48. The answer to the second
question is less clear, but it seems to us that our jurisdiction in this
respect is limited to upholding or striking down the decision. That is for the
following reasons:
(1)
Lightman J says, in relation to the legislative history that it was
unlikely that the [1980] amendment was “merely” intended to provide for a Wednesbury
type judicial review. But the extension of the jurisdiction effectively to
consider the question as to whether or not the conditions were fulfilled leaves
the possibility that a review jurisdiction was at least retained in relation to
the exercise of any discretion;
(2)
Lightman J’s discussion in subpara (b) of his reasons reveals that his
decision as to full appellate jurisdiction was in the context of the operation
of the statute where there was no discretion. It is clear that he regarded the
presence of any statutory discretion as being at least potentially indicative
of a limited jurisdiction, and also clear that his decision as to full
jurisdiction does not determine the tribunal’s jurisdiction in an appeal
against the cancellation of a certificate (or thus of registration);
(3)
Although, as Lightman J notes at [20] a “review” jurisdiction may
encompass a full appellate jurisdiction, the use of the phrase “include
jurisdiction to review” indicates to us that a review should be something in
addition to a full appellate consideration of the operation of the relevant
conditions. Indeed Lightman J recognises this possibility in his reason (a);
(4)
Where a discretion is conferred by statute there is some recognition
that there may be policies developed by the body to which the power is given
which may influence the exercise of that power. A body given a power may
rightly take into consideration the need to act fairly as regards a wide body
of taxpayers. The development of such policies would be precluded if the
tribunal had the jurisdiction to substitute its own. The issues in relation to
CIS certificate are ones in which it would be reasonable to suppose that such
policies could be applied.
49. So far as the third issue is
concerned it seems to us that the proper outcome of an appeal is that it should
be allowed or dismissed, and that an express power would be needed for the
tribunal to remit a decision to be remade (a power along the lines of that in
section 16(4) FA 1994 for example). We conclude that if we were to determine
that the discretion had not been properly exercised then we should allow the
appeal.
(c) Was there an exercise of a discretion in this case?
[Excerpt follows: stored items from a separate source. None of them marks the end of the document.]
(* ===== verification/RecoveryFacts.v ===== *)
(** * Correctness of the recovery of accounts

    What the mutation that sets a password by recovery requires and writes, and
    that a recovery is good for one password whatever requests, jobs and clean-ups
    follow (the histories of [Lifecycle]). *)

From stdpp Require Import base tactics list strings gmap relations.
From Stdlib Require Import ZArith Lia.
From S2P Require Import Prelude Text Scope Externals Pagination Formats TokenFormat DataModel CompatModel UpstreamModel AccountModel Storage QueueRepo Triples TokenRepo GrantRepo UserRepo UpstreamRepo AccountRepo CompatRepo PersonalRepo Jobs AppSessionRepo Passwords ClientAuth TokenEndpoint Revocation DeviceAuthorize GraphqlSession WebSession Introspection CompatEndpoints Authorization DeviceConsent ClientMetadata Registration RegisterForms Register AccountPages AccountMutations Tasks RepoFacts CompatRepoFacts Integrity Evolution Scenario TaskFacts DeactivationFacts TokenFacts CodeExchange RefreshRotation OtherGrants DeviceFacts RevocationFacts GraphqlFacts CompatRefreshFacts CompatLoginFacts ConsentFacts RegistrationFacts AccountIntegrity AccountSteps Lifecycle.
#[local] Open Scope Z_scope.

(** ** Runs of the repository *)
Section Runs.
Context {R C : Type} `{!RngCore R} {ulid_text : UlidText} {password_crates : PasswordCrates R C}.
Implicit Types w : World R.

Lemma db_Ok {A} (m : M (World R) DatabaseError A) w a w' :
  db m w = (Ok a, w') → m w = (Ok a, w').
Proof. by intros ?%mmap_err_Ok_inv%mmap_err_Ok_inv. Qed.

Lemma needed_inv {A} (o : option A) message w a w' :
  needed o message w = (Ok a, w') → o = Some a ∧ w' = w.
Proof.
  intros H%mmap_err_Ok_inv. unfold Graphql.context, lift in H. destruct o; simpl in H; naive_solver.
Qed.

Lemma find_ticket_inv x w o w' :
  UserRecoveryRepository.find_ticket x w = (Ok o, w') →
  same_db w w' ∧ ∀ t, o = Some t → ∃ k row,
    user_recovery_tickets (accounts (w_txn w)) !! k = Some row ∧
    UserRecoveryTicketRow.ticket row = x ∧ t = UserRecoveryRepository.ticket_of_row row.
Proof.
  intros H. op_inv H. subst. split; [same_world|]. intros t Ht.
  destruct (find_row _ _) as [row|] eqn:Hf; [|done]. injection Ht as <-.
  apply find_row_Some in Hf as [Hp%bool_decide_eq_true (k & Hk)]. eauto.
Qed.

Lemma lookup_recovery_inv id w o w' :
  UserRecoveryRepository.lookup_session id w = (Ok o, w') →
  same_db w w' ∧
  o = UserRecoveryRepository.of_row <$> user_recovery_sessions (accounts (w_txn w)) !! id.
Proof. intros H. op_inv H. subst. split; [same_world | done]. Qed.

Lemma email_lookup_inv id w o w' :
  UserEmailRepository.lookup id w = (Ok o, w') →
  same_db w w' ∧ o = UserEmailRepository.of_row <$> user_emails (w_txn w) !! id.
Proof. intros H. op_inv H. subst. split; [same_world | done]. Qed.

(** A password that is added is the hash of what was typed in. *)
Definition password_replaced (pm : PasswordManager) (uid : Ulid) (new_password : string)
    (d d' : Db) : Prop :=
  ∃ inner c h pid t, pm = Some inner ∧ hash_blocking (current_hasher inner) c new_password = Some h ∧
    user_passwords d !! pid = None ∧
    d' = set_rows (<[pid := UserPasswordLookup.mk pid uid h (current_version inner) None t]>
                     (user_passwords d)) d.

Lemma replace_password_inv pm user p w x w' :
  UserMutations.replace_password pm user p w = (Ok x, w') →
  same_committed w w' ∧ password_replaced pm (User.id user) p (w_txn w) (w_txn w').
Proof.
  intros H. assert (same_committed w w') as Hc by (eapply keeps_run; [|exact H]; keeps_tac).
  split; [done|]. unfold UserMutations.replace_password in H.
  apply bind_Ok_inv in H as ([v h] & w1 & H1%mmap_err_Ok_inv & H).
  unfold Login.on_rng in H1. destruct (hash pm p (w_rng w)) as [r rng] eqn:Hh.
  injection H1 as -> <-. apply hash_Ok in Hh as (inner & c & -> & -> & Hh).
  apply bind_Ok_inv in H as (np & w2 & H2%db_Ok & [= _ <-]).
  op_inv H2. world_simpl. insert_inv Hi. exists inner, c, h. do 2 eexists. done.
Qed.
50. Mr Lewis told us that the
Board did not give any separate consideration to the question of whether, if
the conditions for deregistration were satisfied, it should proceed to
deregister a person. If the conditions were satisfied deregistration followed
automatically. We concluded that such had been the case in the Appellant’s
circumstances.
51. After we sought the parties
representations in relation to the John Scofield decision, HMRC wrote to
explain that they had now amended their procedures, but offered no new evidence
in relation to this case.
52. It seems to us that there
was no proper exercise of the power given to the Board by section 66. Where a
power is given a decision on whether or not to exercise it must be taken on the
facts of the case. This the Board did not do.
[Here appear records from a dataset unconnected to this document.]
(* ===== verification/RegisterFacts.v ===== *)
(** * Correctness of the end of a registration

    What the last step of a registration requires of the database, and the
    user, the session and the rows it writes. *)

From stdpp Require Import base tactics list strings gmap.
From Stdlib Require Import ZArith Lia.
From S2P Require Import Prelude Text Scope Externals Formats Pagination TokenFormat DataModel CompatModel UpstreamModel AccountModel Storage TokenRepo GrantRepo QueueRepo UserRepo UpstreamRepo AccountRepo CompatRepo Jobs Tasks Passwords ClientAuth TokenEndpoint GraphqlSession WebSession CompatEndpoints Authorization DeviceConsent RegisterForms Register AccountPages AccountMutations Triples RepoFacts CompatRepoFacts Integrity Evolution Scenario TokenFacts TaskFacts DeactivationFacts CodeExchange GraphqlFacts CompatRefreshFacts CompatLoginFacts ConsentFacts AccountIntegrity AccountSteps.
#[local] Open Scope Z_scope.

Section Checks.
Context {R : Type} `{!RngCore R, !RngBytes R} {base64 : Base64} {ulid_text : UlidText}
  {url_lib : UrlLib} {pg_text : PgText} {localparts : FreeLocalparts}.
Implicit Types (w : World R) (d : Db) (reg : UserRegistration.t).

Lemma repo_Ok {A} (m : M (World R) DatabaseError A) w a w' :
  repo m w = (Ok a, w') → m w = (Ok a, w').
Proof. apply mmap_err_Ok_inv. Qed.

Lemma context_Ok {A} (o : option A) message w a w' :
  context o message w = (Ok a, w') → o = Some a ∧ w' = w.
Proof. unfold context, lift. destruct o; simpl; naive_solver. Qed.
53. Whilst we find that HMRC
were entitled to decide to withdraw gross payment status we find that this
decision to do so was void.
Conclusion
54. We allow the appeal.
55. This document contains full
findings of fact and reasons for the decision. Any party dissatisfied with this
decision has a right to apply for permission to appeal against it pursuant to
Rule 39 of the Tribunal Procedure (First-tier Tribunal) (Tax Chamber) Rules
2009. The application must be received by this Tribunal not later than 56
days after this decision is sent to that party. The parties are referred to
“Guidance to accompany a Decision from the First-tier Tribunal (Tax Chamber)”
which accompanies and forms part of this decision notice.